[Opening Provided information section]

Lemma queue_frame_live X s s' p :
  queue_frame X s s' → is_Some (tsos s !! p) ↔ is_Some (tsos s' !! p).
Proof.
  intros Hf. pose proof (qf_core _ _ _ Hf p) as E.
  destruct (tsos s !! p), (tsos s' !! p); split; intros []; eauto; done.
Qed.

(** After an operation with frame [X] that leaves [l'], only the threads of
    [X] that left the queue have to be looked at. *)
Lemma rq_inv_frame X s s' l l' :
  rq_inv s l → run_queue s' l' → queue_frame X s s' →
  (∀ p t, p ∈ X → p ∉ l' → tsos s' !! p = Some t → tso_link t = END) →
  (∀ p, p ∈ l → p ∈ X ∨ p ∈ l') →
  rq_inv s' l'.
Proof.
  intros [Hq Hoff Hnull] Hq' Hf HX Hl. split; [done| |].
  - intros p t Ht Hp. destruct (decide (p ∈ X)); [by eauto|].
    rewrite (qf_other _ _ _ Hf) in Ht by done. eapply Hoff; [done|].
    intros Hpl. by destruct (Hl p Hpl).
  - pose proof (queue_frame_live _ _ _ END Hf) as Hn. rewrite Hnull in Hn.
    destruct (tsos s' !! END); [|done]. destruct Hn as [_ Hn]. destruct Hn; eauto. done.
Qed.

Lemma filter_ne_split l1 p l2 :
  NoDup (l1 ++ p :: l2) → filter (λ q, q ≠ p) (l1 ++ p :: l2) = l1 ++ l2.
Proof.
  intros (Hnd1 & Hd & [Hp2 Hnd2]%NoDup_cons)%NoDup_app.
  rewrite filter_app, filter_cons_False by naive_solver.
  rewrite !filter_all; [done|..].
  - by intros x Hx ->.
  - intros x Hx ->. by apply (Hd p Hx); left.
Qed.

Lemma qop_refines o s l l' r :
  rq_inv s l → qop_spec o l = Some (l', r) →
  (∀ p, qop_arg o = Some p → is_Some (tsos s !! p)) →
  wp (qop_run o) (λ r' s', r' = r ∧ rq_inv s' l' ∧
    ∀ p, is_Some (tsos s !! p) ↔ is_Some (tsos s' !! p)) s.
Proof.
  intros Hi Hspec Hlive. assert (Hq := ri_queue _ _ Hi).
  assert (∀ p, is_Some (tsos s !! p) → p ≠ END) as Hne.
  { intros p [t Ht] ->. by rewrite (ri_null _ _ Hi) in Ht. }
  destruct o as [p|p| |p]; cbn in Hspec |- *; wp_step.
  - case_decide as Hp; [done|]. injection Hspec as <- <-.
    destruct (Hlive p eq_refl) as [t Ht].
    eapply wp_mono; [eapply append_ok; eauto; by eapply ri_off|].
    intros [] s' [Hq' Hf]. wp_step. split_and!; [done| |by intros; eapply queue_frame_live].
    eapply rq_inv_frame; [done..| |]; set_solver.
  - case_decide as Hp; [done|]. injection Hspec as <- <-.
    destruct (Hlive p eq_refl) as [t Ht].
    eapply wp_mono; [eapply push_ok; eauto|].
    intros [] s' [Hq' Hf]. wp_step. split_and!; [done| |by intros; eapply queue_frame_live].
    eapply rq_inv_frame; [done..| |]; set_solver.
  - destruct l as [|p l]; [done|]. injection Hspec as <- <-.
    eapply wp_mono; [by eapply pop_ok|]. intros p' s' (-> & Hq' & Hf & Hlk). wp_step.
    split_and!; [done| |by intros; eapply queue_frame_live].
    eapply rq_inv_frame; [done..| |]; [|set_solver].
    intros q t [->|?]%elem_of_cons Hql Ht; [|done]. rewrite Ht in Hlk. by injection Hlk.
  - case_decide as Hp; [|done]. injection Hspec as <- <-.
    apply list_elem_of_split in Hp as (l1 & l2 & ->).
    assert (NoDup (l1 ++ p :: l2)) as Hnd by apply Hq.
    eapply wp_mono; [by eapply remove_ok|]. intros [] s' (Hq' & Hf & Hn & _). wp_step.
    rewrite filter_ne_split by done.
    split_and!; [done| |by intros; eapply queue_frame_live].
    eapply rq_inv_frame; [done..| |]; [|set_solver].
    intros q t Hql Hq2 Ht. assert (q = p) as -> by set_solver.
    destruct (tso_nx_inv _ _ _ Hn) as (t' & Ht' & ?). congruence.
Qed.

Lemma qops_refine os s l l' rs :
  rq_inv s l → qops_spec os l = Some (l', rs) →
  (∀ o p, o ∈ os → qop_arg o = Some p → is_Some (tsos s !! p)) →
  wp (qops_run os) (λ rs' s', rs' = rs ∧ rq_inv s' l') s.
Proof.
  revert s l l' rs. induction os as [|o os IH]; intros s l l' rs Hi Hspec Hlive; cbn in *.
  { injection Hspec as <- <-. done. }
  destruct (qop_spec o l) as [[l1 r]|] eqn:Eo; [|done]. cbn in Hspec.
  destruct (qops_spec os l1) as [[l2 rs2]|] eqn:Eos; [|done]. cbn in Hspec.
  injection Hspec as <- <-. wp_step. eapply wp_mono; [eapply qop_refines; [done..|]|].
  { intros. eapply Hlive; [by left|done]. }
  intros r' s1 (-> & Hi1 & Hl1). wp_step. eapply wp_mono; [eapply IH; [done..|]|].
  { intros. apply Hl1. eapply Hlive; [by right|done]. }
  intros rs' s2 [-> Hi2]. by wp_step.
Qed.
End refinement.

(** ** The generational write barrier *)
Section barrier.
Context (gen_no : ptr → Z).
Implicit Types (s : sched) (t : StgTSO).

(** Pointers of a TSO that may lead to any generation *)
Definition tso_pointers (t : StgTSO) : list ptr := [tso_link t; block_info t; tso_bq t; blocked_exceptions t].

(** [q] is no pointer from [p] into a younger generation. *)
Definition not_younger (p q : ptr) : Prop := q = END ∨ gen_no p <= gen_no q.

(** A TSO at [p] needs no entry on a mutable list. *)
Definition clean_ok (p : ptr) (t : StgTSO) : Prop :=
  tso_dirty t = false ∧ ∀ q, q ∈ tso_pointers t → not_younger p q.

Definition remembered (s : sched) (p : ptr) : Prop := p ∈ default [] (mut_lists s !! gen_no p).

(** Every thread of an old generation is on the mutable list of its generation,
    or is clean and points to nothing younger; a closure with an indirectee is
    on that list, or its indirectee is not younger. *)
Record gen_inv (s : sched) : Prop := {
  gi_tsos p t : tsos s !! p = Some t → gen_no p ≠ 0 → remembered s p ∨ clean_ok p t;
  gi_inds p c : inds s !! p = Some c → gen_no p ≠ 0 → remembered s p ∨ not_younger p (indirectee c)
}.
Lemma wakeBlockingQueue_wakes_witness :
  ∃ s', wakeBlockingQueue Demo.gen_no 72 demo_waiting = Ok (tt, s') ∧
    run_queue s' [16; 8; 24] ∧
    wake_frame [24] [16; 8] (retire_bq 72 demo_bq demo_waiting) s'.
Proof.
  apply (wakeBlockingQueue_wakes Demo.gen_no demo_waiting [16; 8] 72 demo_bq [64; 56]).
  - apply (run_queue_links Demo.start); [|done|done|exact Demo.start_queue].
    intros x. rewrite !elem_of_cons, elem_of_nil. intros [->|[->|[]]]; done.
  - constructor; [done|done| | | |].
    + split_and!; [done|done|]. eexists. split; [done|]. split_and!; [done|done|].
      eexists. by split.
    + intros x r. rewrite !elem_of_cons, elem_of_nil.
      intros [->|[->|[]]] [= <-]; [by left|by right].
    + apply (bool_decide_unpack _). vm_compute. exact I.
    + intros p ->%list_elem_of_singleton. split; [done|]. eexists. split; [vm_compute; reflexivity|].
      split; [done|]. by left.
Defined.

(** [removeThreadFromQueue] deletes exactly the thread from a singly
    linked queue, clears its link, and reports whether the head changed. *)
Theorem removeThreadFromQueue_deletes gen_no s hd l1 p l2 :
  slist (tso_nx s) hd (l1 ++ p :: l2) END →
  wp (removeThreadFromQueue gen_no hd p)
     (λ r s', slist (tso_nx s') r.1 (l1 ++ l2) END ∧ tso_nx s' p = Some END ∧
        r.2 = bool_decide (l1 = []) ∧ queue_frame (l1 ++ p :: l2) s s') s.
Proof. apply removeThreadFromQueue_ok. Qed.

Lemma removeThreadFromQueue_deletes_witness :
  wp (removeThreadFromQueue Demo.gen_no 16 8)
     (λ r s', slist (tso_nx s') r.1 [16] END ∧ tso_nx s' 8 = Some END ∧
        r.2 = false ∧ queue_frame [16; 8] Demo.start s') Demo.start.
Proof.
  apply (removeThreadFromQueue_deletes Demo.gen_no Demo.start 16 [16] 8 []).
  split; [done|]. split; [done|]. eexists. split; [done|]. split; [done|]. split; [done|].
  eexists. by split.
Defined.
Definition free_stg_trec_chunk (c : ptr) : prog stm unit :=
  f ← gets free_trec_chunks;
  upd_chunk c (ch_set_prev f);;
  modify (set_free_chunks c).

Definition alloc_stg_trec_header (enclosing_trec : ptr) : prog stm ptr :=
  f ← gets free_trec_headers;
  if f =? NO_TREC then new_stg_trec_header enclosing_trec
  else
    let result := f in
    h ← load trecs result;
    modify (set_free_trecs (trec_enclosing h));;
    upd_trec result (tr_set_enclosing enclosing_trec);;
    upd_chunk (current_chunk h) (ch_set_next 0);;
    upd_trec result (tr_set_invs END_INVARIANT_CHECK_QUEUE);;
    st ← initial_state enclosing_trec;
    upd_trec result (tr_set_state st);;
    mret result.

(** The loop of [free_stg_trec_header] over the older chunks. *)
Fixpoint free_chunks_loop (fuel : nat) (chunk : ptr) : prog stm unit :=
  match fuel with
  | O => fail Diverges
  | S fuel =>
    if chunk =? END_STM_CHUNK_LIST then mret tt
    else
      c ← load chunks chunk;
      free_stg_trec_chunk chunk;;
      free_chunks_loop fuel (prev_chunk c)
  end.

Definition free_stg_trec_header (trec : ptr) : prog stm unit :=
  h ← load trecs trec;
  c ← load chunks (current_chunk h);
  s ← get;
  free_chunks_loop (S (size (chunks s))) (prev_chunk c);;
  upd_chunk (current_chunk h) (ch_set_prev END_STM_CHUNK_LIST);;
  f ← gets free_trec_headers;
  upd_trec trec (tr_set_enclosing f);;
  modify (set_free_trecs trec).

(** *** Watch-queue entries of a transaction *)

(** Push a new entry at the front of the watch queue of [s]. *)
Definition push_watch (s q : ptr) : prog stm unit :=
  v ← load tvars s;
  let fq := first_watch_queue_entry v in
  upd_watchq q (wq_set_next fq);;
  upd_watchq q (wq_set_prev END_STM_WATCH_QUEUE);;
  when (negb (fq =? END_STM_WATCH_QUEUE)) (upd_watchq fq (wq_set_prev q));;
  upd_tvar s (tv_set_first q).

(** Unlink the entry [q] from the watch queue of [s], and free it. *)
Definition unlink_watch (s q : ptr) : prog stm unit :=
  w ← load watchqs q;
  let nq := wq_next w in
  let pq := wq_prev w in
  when (negb (nq =? END_STM_WATCH_QUEUE)) (upd_watchq nq (wq_set_prev pq));;
  (if negb (pq =? END_STM_WATCH_QUEUE) then upd_watchq pq (wq_set_next nq)
   else
     v ← load tvars s;
     ASSERT (first_watch_queue_entry v =? q);;
     upd_tvar s (tv_set_first nq));;
  free_stg_tvar_watch_queue q.

Definition build_watch_queue_entries_for_trec (tso trec : ptr) : prog stm unit :=
  ASSERT (negb (trec =? NO_TREC));;
  h ← load trecs trec;
  ASSERT (trec_enclosing h =? NO_TREC);;
  ASSERT (bool_decide (state h = TREC_ACTIVE));;
  FOR_EACH_ENTRY (λ e _,
    en ← get_entry e;
    let s := e_tvar en in
    v ← load tvars s;
    ACQ_ASSERT (bool_decide (current_value v = CTRec trec));;
    NACQ_ASSERT (bool_decide (current_value v = expected_value en));;
    q ← alloc_stg_tvar_watch_queue (CTSO tso);
    push_watch s q;;
    upd_entry e (e_set_new (CWatch q));;
    mret (tt, false)) trec tt.

Definition remove_watch_queue_entries_for_trec (trec : ptr) : prog stm unit :=
  ASSERT (negb (trec =? NO_TREC));;
  h ← load trecs trec;
  ASSERT (trec_enclosing h =? NO_TREC);;
  ASSERT (bool_decide (state h = TREC_WAITING ∨ state h = TREC_CONDEMNED));;
  FOR_EACH_ENTRY (λ e _,
    en ← get_entry e;
    let s := e_tvar en in
    saw ← lock_tvar trec s;
    v ← load tvars s;
    match new_value en with
    | CWatch q =>
      ACQ_ASSERT (bool_decide (current_value v = CTRec trec));;
      unlink_watch s q;;
      unlock_tvar trec s saw false;;
      mret (tt, false)
    | _ => fail BadPointer
    end) trec tt.

(** *** Entries *)

Definition get_new_entry (t : ptr) : prog stm eref :=
  h ← load trecs t;
  let c := current_chunk h in
  ch ← load chunks c;
  let i := next_entry_idx ch in
  ASSERT (negb (c =? END_STM_CHUNK_LIST));;
  if (i <? TREC_CHUNK_NUM_ENTRIES)%nat
  then upd_chunk c (ch_set_next (S i));; mret (c, i)
  else
    nc ← alloc_stg_trec_chunk;
    upd_chunk nc (λ x, ch_set_next 1 (ch_set_prev c x));;
    upd_trec t (tr_set_chunk nc);;
    mret (nc, 0%nat).

(** The search of the merges: has [tvar] an entry; an inconsistent one
    condemns the transaction, and [f] updates the entry found. *)
Definition merge_find (t tvar : ptr) (expected : closure)
    (f : TRecEntry → TRecEntry) : prog stm bool :=
  FOR_EACH_ENTRY (λ e (found : bool),
    en ← get_entry e;
    if e_tvar en =? tvar then
      when (negb (bool_decide (expected_value en = expected)))
        (upd_trec t (tr_set_state TREC_CONDEMNED));;
      upd_entry e f;;
      mret (true, true)
    else mret (found, false)) t false.

Definition merge_update_into (t tvar : ptr) (expected new : closure) : prog stm unit :=
  found ← merge_find t tvar expected (e_set_new new);
  when (negb found) (ne ← get_new_entry t; fill_entry ne tvar expected new).

Definition merge_read_into (t tvar : ptr) (expected : closure) : prog stm unit :=
  found ← merge_find t tvar expected id;
  when (negb found) (ne ← get_new_entry t; fill_entry ne tvar expected expected).

(** *** Validation *)

Definition entry_is_update (e : TRecEntry) : bool :=
  negb (bool_decide (expected_value e = new_value e)).
Definition entry_is_read_only (e : TRecEntry) : bool :=
  bool_decide (expected_value e = new_value e).

Definition tvar_is_locked (s h : ptr) : prog stm bool :=
  v ← load tvars s;
  mret (bool_decide (current_value v = CTRec h)).

Definition revert_ownership (trec : ptr) (revert_all : bool) : prog stm unit :=
  if decide (cfg = STM_FG_LOCKS) then
    FOR_EACH_ENTRY (λ e _,
      en ← get_entry e;
      when (revert_all || entry_is_update en)
        (b ← tvar_is_locked (e_tvar en) trec;
         when b (unlock_tvar trec (e_tvar en) (expected_value en) true));;
      mret (tt, false)) trec tt
  else mret tt.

[Closing Provided information section]

Description of the task — Where the listing above has a line with "destruct o as", start there, and output every line exactly through the line with "intros r' s1", which is also included.

Task solution —
  destruct o as [p|p| |p]; cbn in Hspec |- *; wp_step.
  - case_decide as Hp; [done|]. injection Hspec as <- <-.
    destruct (Hlive p eq_refl) as [t Ht].
    eapply wp_mono; [eapply append_ok; eauto; by eapply ri_off|].
    intros [] s' [Hq' Hf]. wp_step. split_and!; [done| |by intros; eapply queue_frame_live].
    eapply rq_inv_frame; [done..| |]; set_solver.
  - case_decide as Hp; [done|]. injection Hspec as <- <-.
    destruct (Hlive p eq_refl) as [t Ht].
    eapply wp_mono; [eapply push_ok; eauto|].
    intros [] s' [Hq' Hf]. wp_step. split_and!; [done| |by intros; eapply queue_frame_live].
    eapply rq_inv_frame; [done..| |]; set_solver.
  - destruct l as [|p l]; [done|]. injection Hspec as <- <-.
    eapply wp_mono; [by eapply pop_ok|]. intros p' s' (-> & Hq' & Hf & Hlk). wp_step.
    split_and!; [done| |by intros; eapply queue_frame_live].
    eapply rq_inv_frame; [done..| |]; [|set_solver].
    intros q t [->|?]%elem_of_cons Hql Ht; [|done]. rewrite Ht in Hlk. by injection Hlk.
  - case_decide as Hp; [|done]. injection Hspec as <- <-.
    apply list_elem_of_split in Hp as (l1 & l2 & ->).
    assert (NoDup (l1 ++ p :: l2)) as Hnd by apply Hq.
    eapply wp_mono; [by eapply remove_ok|]. intros [] s' (Hq' & Hf & Hn & _). wp_step.
    rewrite filter_ne_split by done.
    split_and!; [done| |by intros; eapply queue_frame_live].
    eapply rq_inv_frame; [done..| |]; [|set_solver].
    intros q t Hql Hq2 Ht. assert (q = p) as -> by set_solver.
    destruct (tso_nx_inv _ _ _ Hn) as (t' & Ht' & ?). congruence.
Qed.

Lemma qops_refine os s l l' rs :
  rq_inv s l → qops_spec os l = Some (l', rs) →
  (∀ o p, o ∈ os → qop_arg o = Some p → is_Some (tsos s !! p)) →
  wp (qops_run os) (λ rs' s', rs' = rs ∧ rq_inv s' l') s.
Proof.
  revert s l l' rs. induction os as [|o os IH]; intros s l l' rs Hi Hspec Hlive; cbn in *.
  { injection Hspec as <- <-. done. }
  destruct (qop_spec o l) as [[l1 r]|] eqn:Eo; [|done]. cbn in Hspec.
  destruct (qops_spec os l1) as [[l2 rs2]|] eqn:Eos; [|done]. cbn in Hspec.
  injection Hspec as <- <-. wp_step. eapply wp_mono; [eapply qop_refines; [done..|]|].
  { intros. eapply Hlive; [by left|done]. }
  intros r' s1 (-> & Hi1 & Hl1). wp_step. eapply wp_mono; [eapply IH; [done..|]|].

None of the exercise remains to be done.